[Stored entries]
(* ===== verification/TotalOrder.v ===== *)
(** The output of consensus: from the DAG through [UniversalCommitter::try_decide]
    ([consensus/core/src/universal_committer.rs]) and [Linearizer::handle_commit]
    ([consensus/core/src/linearizer.rs]), validators output the same sub-dags in the same
    order. *)

From stdpp Require Import base strings numbers sorting gmap sets relations list.
From S2P Require Import Prelude Committee Block Dag StakeAggregator Commit Store DagState DagStateFacts Recovery BlockVerifier DagReader BaseCommitter Votes Decisions UniversalCommitter Agreement Sequence Linearizer Linearization.

Open Scope N_scope.

Lemma slots_until_prefix last_decided l : slots_until last_decided l `prefix_of` l.
Proof.
  induction l as [|s l IH]; simpl; [done|].
  case_bool_decide; [apply prefix_nil|by apply prefix_cons].
Qed.

(** ** The leaders [try_decide] commits *)

Section leaders.
Context {L D : Type} `{LeaderElection L} `{DagReaderSpec D}.
Implicit Types self : UniversalCommitter L D.

(** The loops go from the highest round down. *)
Lemma elections_sorted self lo hi :
  StronglySorted (λ a b, slot_round b ≤ slot_round a) (elections self lo hi).
Proof.
  remember (N.to_nat (hi + 1 - lo)) as n eqn:Hn. revert lo Hn.
  induction n as [|n IH]; intros lo Hn.
  { assert (elections self lo hi = []) as ->; [|constructor].
    apply list_nil_subseteq. intros s ?%elections_round. lia. }
  rewrite (elections_split self lo lo hi) by lia. apply StronglySorted_app_2; [|apply IH; lia|].
  - intros x y ?%elections_round ?%elections_round. lia.
  - assert (Hall : ∀ s, s ∈ elections self lo lo → slot_round s = lo) by (intros s ?%elections_round; lia).
    induction (elections self lo lo) as [|s l IHl]; [constructor|]. constructor.
    + apply IHl. intros. apply Hall. by right.
    + apply Forall_forall. intros t Ht. rewrite (Hall s), (Hall t); [done|by right|left].
Qed.

Lemma decision_slots_sorted self last_decided :
  StronglySorted (λ a b, slot_round a ≤ slot_round b) (decision_slots self last_decided).
Proof.
  unfold decision_slots. fold (elections self (slot_round last_decided)
    (dr_highest_accepted_round (uc_dag_state self) - 2)).
  eapply StronglySorted_sublist; [by apply rev_prefix_sublist, slots_until_prefix|].
  apply (StronglySorted_rev (λ a b, slot_round b ≤ slot_round a)), elections_sorted.
Qed.

Lemma decision_slots_round self last_decided s :
  s ∈ decision_slots self last_decided → slot_round last_decided ≤ slot_round s.
Proof.
  unfold decision_slots. rewrite elem_of_rev. intros Hs%slots_until_sub.
  by apply (elections_round self) in Hs as [? _].
Qed.

Lemma committed_slots_sublist (l : list DecidedLeader) :
  vb_slot <$> omap into_committed_block l `sublist_of` decided_leader_slot <$> l.
Proof.
  induction l as [|[b|s] l IH]; [constructor|..].
  - by apply sublist_skip.
  - by apply sublist_cons.
Qed.

(** The committed leaders are of distinct slots, in the order of the rounds. *)
Lemma committed_leaders_sorted slots (l : list DecidedLeader) :
  StronglySorted (λ a b, slot_round a ≤ slot_round b) slots → NoDup slots →
  (decided_leader_slot <$> l) `prefix_of` filter (λ s, slot_round s ≠ GENESIS_ROUND) slots →
  StronglySorted (λ a b, vb_round a ≤ vb_round b) (omap into_committed_block l) ∧
  NoDup (vb_slot <$> omap into_committed_block l) ∧
  ∀ b, b ∈ omap into_committed_block l → vb_slot b ∈ slots ∧ vb_round b ≠ GENESIS_ROUND.
Proof.
  intros Hs Hnd Hpre.
  assert (vb_slot <$> omap into_committed_block l `sublist_of` filter (λ s, slot_round s ≠ GENESIS_ROUND) slots)
    as Hsub by (etrans; [apply committed_slots_sublist|by apply prefix_sublist]).
  split_and!.
  - assert (StronglySorted (λ a b, slot_round a ≤ slot_round b) (vb_slot <$> omap into_committed_block l)) as Hss.
    { eapply StronglySorted_sublist; [exact Hsub|]. eapply StronglySorted_sublist; [apply sublist_filter|done]. }
    clear -Hss. induction (omap into_committed_block l) as [|b bs IH]; [constructor|].
    apply StronglySorted_inv in Hss as [Hss Hb]. constructor; [by apply IH|].
    change (Forall (λ s, slot_round (vb_slot b) ≤ slot_round s) (vb_slot <$> bs)) in Hb.
    by rewrite Forall_fmap in Hb.
  - eapply sublist_NoDup; [|exact Hsub]. by apply NoDup_filter.
  - intros b Hb%(list_elem_of_fmap_2 vb_slot). eapply elem_of_sublist in Hb; [|exact Hsub].
    apply list_elem_of_filter in Hb as [? ?]. done.
Qed.
End leaders.

(** ** The sub-dags two validators output *)

Section total_order.
Context {L St : Type} `{LeaderElection L} `{StoreSpec St} `{Crypto} `{CommitSerializer}.
Implicit Types self : UniversalCommitter L (DagState St).

(** The slots still to be decided are distinct, and nothing is committed there. *)
Definition slots_ahead self (last_decided : Slot) : Prop :=
  NoDup (decision_slots self last_decided) ∧
  last_commit_round (uc_dag_state self) ≤ slot_round last_decided ∧
  ∀ s, s ∈ decision_slots self last_decided → slot_round s ≠ GENESIS_ROUND →
    ∃ lr, last_committed_rounds (uc_dag_state self) !! N.to_nat (slot_authority s) = Some lr ∧ lr < slot_round s.

(** What [try_decide] commits can be handed to [handle_commit]. *)
Lemma try_decide_leaders byz self last_decided l :
  committer_ok byz self → slots_ahead self last_decided → try_decide self last_decided = Ok l →
  leaders_ok (uc_dag_state self) (omap into_committed_block l).
Proof.
  intros Hok (Hnd & Hcr & Hahead) Hl. set (d := uc_dag_state self).
  destruct (try_decide_statuses byz self Hok last_decided Hcr) as (leaders & l' & Hjl & Hseq & Hl').
  assert (l' = l) as -> by congruence.
  pose proof (decided_sequence_slots _ _ _ _ _ Hjl Hseq) as Hpre.
  destruct (committed_leaders_sorted (decision_slots self last_decided) l) as (Hsort & Hslots & Hin);
    [apply decision_slots_sorted|done..|].
  pose proof (co_inv _ _ Hok) as [Hwf HV]. fold d in Hwf.
  assert (Hview : ∀ b, b ∈ omap into_committed_block l → dag_view d !! reference b = Some b).
  { intros b (dl & Hdl & Hb)%list_elem_of_omap. destruct dl as [b'|]; simplify_eq/=.
    destruct (decided_sequence_elem _ _ _ _ _ _ Hjl Hseq Hdl) as (later & st & Hj & Hst).
    destruct st; simplify_eq/=. by inversion Hj. }
  assert (Hround : ∀ b, b ∈ omap into_committed_block l → last_commit_round d ≤ vb_round b).
  { intros b [Hs _]%Hin. pose proof (decision_slots_round _ _ _ Hs). simpl in *. unfold d. lia. }
  split; [|intros b Hb..|done|done].
  - intros b Hb. split; [by apply Hview|]. apply Hin in Hb as [_ Hg]. unfold GENESIS_ROUND in Hg. lia.
  - apply Hin in Hb as [Hs Hg]. by apply (Hahead (vb_slot b)).
  - by apply Hround.
Qed.

Lemma handle_commit_step_snoc (d : DagState St) d' leader acc acc' :
  handle_commit_step (acc, d) leader = Ok (acc', d') → ∃ sd, acc' = acc ++ [sd].
Proof.
  unfold handle_commit_step. generalize (collect_sub_dag_and_commit d leader). intros res Hstep.
  apply bind_Ok in Hstep as ([sd c] & _ & Hstep). apply bind_Ok in Hstep as (d2 & _ & [= <- _]). eauto.
Qed.

Lemma handle_commit_step_prefix (d : DagState St) d' leaders acc sds :
  foldM handle_commit_step (acc, d) leaders = Ok (sds, d') → acc `prefix_of` sds.
Proof.
  intros Hf. eapply (foldM_Ok_inv _ (λ st, acc `prefix_of` st.1)) in Hf; [done..|].
  intros [acc1 d1] leader [acc2 d2] Hpre _ [sd Heq]%handle_commit_step_snoc. simpl in *. subst acc2.
  by apply prefix_app_r.
Qed.

Lemma leaders_ok_prefix (d : DagState St) l1 l2 : leaders_ok d (l1 ++ l2) → leaders_ok d l1.
Proof.
  intros [Hv Hf Hr Hs Hn]. rewrite fmap_app in Hn.
  split; [intros l Hl..| |]; [apply Hv|apply Hf|apply Hr|..]; try (apply elem_of_app; by left).
  - by eapply StronglySorted_app_1_l.
  - by apply NoDup_app in Hn as [? _].
Qed.

(** One more leader list, one more sub-dag list. *)
Lemma handle_commit_prefix (d1 d2 : DagState St) cs l1 l2 sds1 sds2 d1' d2' :
  serializes → validator_ok d1 → validator_ok d2 → common_commits d1 d2 cs →
  N.of_nat (length cs + length l1) < U32_MAX →
  leaders_ok d1 l1 → leaders_ok d2 l2 → l1 `prefix_of` l2 →
  handle_commit d1 l1 = Ok (sds1, d1') → handle_commit d2 l2 = Ok (sds2, d2') →
  sds1 `prefix_of` sds2.
Proof.
  intros Hser Hv1 Hv2 Hsame Hlen Hlo1 Hlo2 [more ->] Hh1 Hh2.
  destruct (handle_commit_loop_same d1 d2 cs l1 []) as (sds & e1 & e2 & Hf1 & Hf2);
    [done..|by eapply leaders_ok_prefix|].
  unfold handle_commit in Hh1, Hh2. rewrite Hf1 in Hh1. rewrite foldM_app, Hf2 in Hh2.
  cbn [mbind outcome_bind] in Hh1, Hh2.
  apply bind_Ok in Hh1 as (? & _ & [= <- _]).
  apply bind_Ok in Hh2 as ([sds' e] & Hf & Hh2). apply bind_Ok in Hh2 as (? & _ & [= <- _]).
  by eapply handle_commit_step_prefix.
Qed.

(** C5: Total order.  Two validators with the same commits so far, whatever parts of the
    DAG each has, that decide leaders from the same slot and linearize them, output
    sequences of sub-dags of which one extends the other: the same blocks, in the same
    order, under the same commit references. *)
Theorem total_order byz self1 self2 last_decided cs l1 l2 sds1 sds2 d1' d2' :
  serializes → committer_ok byz self1 → committer_ok byz self2 → same_election self1 self2 →
  compatible byz (dag_view (uc_dag_state self1)) (dag_view (uc_dag_state self2)) →
  committee (uc_context self1) = committee (uc_context self2) →
  validator_ok (uc_dag_state self1) → validator_ok (uc_dag_state self2) →
  common_commits (uc_dag_state self1) (uc_dag_state self2) cs →
  slots_ahead self1 last_decided → slots_ahead self2 last_decided →
  N.of_nat (length cs + length l1) < U32_MAX → N.of_nat (length cs + length l2) < U32_MAX →
  try_decide self1 last_decided = Ok l1 → try_decide self2 last_decided = Ok l2 →
  handle_commit (uc_dag_state self1) (omap into_committed_block l1) = Ok (sds1, d1') →
  handle_commit (uc_dag_state self2) (omap into_committed_block l2) = Ok (sds2, d2') →
  sds1 `prefix_of` sds2 ∨ sds2 `prefix_of` sds1.
Proof.
  intros Hser Hok1 Hok2 Helect Hcomp Hcc Hv1 Hv2 Hsame Ha1 Ha2 Hlen1 Hlen2 Ht1 Ht2 Hh1 Hh2.
  pose proof (try_decide_leaders byz self1 last_decided l1 Hok1 Ha1 Ht1) as Hlo1.
  pose proof (try_decide_leaders byz self2 last_decided l2 Hok2 Ha2 Ht2) as Hlo2.
  assert (Hle : ∀ l, (length (omap into_committed_block l) ≤ length l)%nat).
  { intros l. pose proof (sublist_length _ _ (committed_slots_sublist l)) as Hl. by rewrite !length_fmap in Hl. }
  pose proof (Hle l1). pose proof (Hle l2).
  destruct (sequences_comparable byz self1 self2 last_decided l1 l2) as [Hp|Hp]; try done.
  { apply Ha1. } { apply Ha2. }
  - left. eapply (handle_commit_prefix (uc_dag_state self1) (uc_dag_state self2)); try done; [lia|by apply prefix_omap].
  - right. eapply (handle_commit_prefix (uc_dag_state self2) (uc_dag_state self1) cs); try done; [|lia|by apply prefix_omap].
    destruct Hsame. split; try done. by apply consistent_sym.
Qed.
End total_order.

(** Blocks that passed verification make a DAG that the committers can use. *)
Lemma verified_blocks_dag {St} `{StoreSpec St} `{Crypto} (d : DagState St) genesis_refs :
  dag_wf d → dag_closed (dag_view d) →
  (∀ r b, dag_view d !! r = Some b → 0 < br_round r →
     block_valid (committee (context d)) genesis_refs (inner (block b))) →
  valid_dag (committee (context d)) (dag_view d) ∧ validator_ok d.
Proof.
  intros Hwf HV Hver.
  assert (Hdist : distinct_ancestors (dag_view d)).
  { intros r b Hb. destruct (decide (br_round r = 0)) as [Hr|Hr].
    - rewrite view_genesis in Hb by done.
      apply (genesis_lookup _ _ _ Hwf) in Hb as (_ & _ & -> & _). constructor.
    - destruct (Hver r b Hb) as [_ _ _ [_ Hnd _ _ _ _]]; [lia|]. by apply NoDup_fmap_1 in Hnd. }
  split; [|by split]. split; [done| |].
  - intros r b Hb. by apply view_reference in Hb as (_ & ? & _).
  - intros r b Hb Hr. destruct (Hver r b Hb Hr) as [_ _ _ [_ _ _ _ _ Hq]].
    pose proof (dc_reference _ HV _ _ Hb) as <-. exact Hq.
Qed.

(** Verification suffices.  If the blocks after genesis of a causally complete DAG have
    passed [verify], the DAG is what agreement and linearization need: every block names a
    quorum of parents of the previous round, and each ancestor once. *)
Theorem verified_dag_valid {St} `{StoreSpec St} `{Crypto} (d : DagState St) genesis_refs :
  dag_wf d → dag_closed (dag_view d) →
  (∀ r b, dag_view d !! r = Some b → 0 < br_round r →
     block_valid (committee (context d)) genesis_refs (inner (block b))) →
  valid_dag (committee (context d)) (dag_view d) ∧ validator_ok d.
Proof. apply verified_blocks_dag. Qed.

• YOUR GOAL: Set the entries down again exactly, beginning with their first line and ending with the line that contains "induction l as [|s l IH]; simpl; [done|]."; omit all other lines.

• RESPONSE TO THE TASK:
(* ===== verification/TotalOrder.v ===== *)
(** The output of consensus: from the DAG through [UniversalCommitter::try_decide]
    ([consensus/core/src/universal_committer.rs]) and [Linearizer::handle_commit]
    ([consensus/core/src/linearizer.rs]), validators output the same sub-dags in the same
    order. *)

From stdpp Require Import base strings numbers sorting gmap sets relations list.
From S2P Require Import Prelude Committee Block Dag StakeAggregator Commit Store DagState DagStateFacts Recovery BlockVerifier DagReader BaseCommitter Votes Decisions UniversalCommitter Agreement Sequence Linearizer Linearization.

Open Scope N_scope.

Lemma slots_until_prefix last_decided l : slots_until last_decided l `prefix_of` l.
Proof.
  induction l as [|s l IH]; simpl; [done|].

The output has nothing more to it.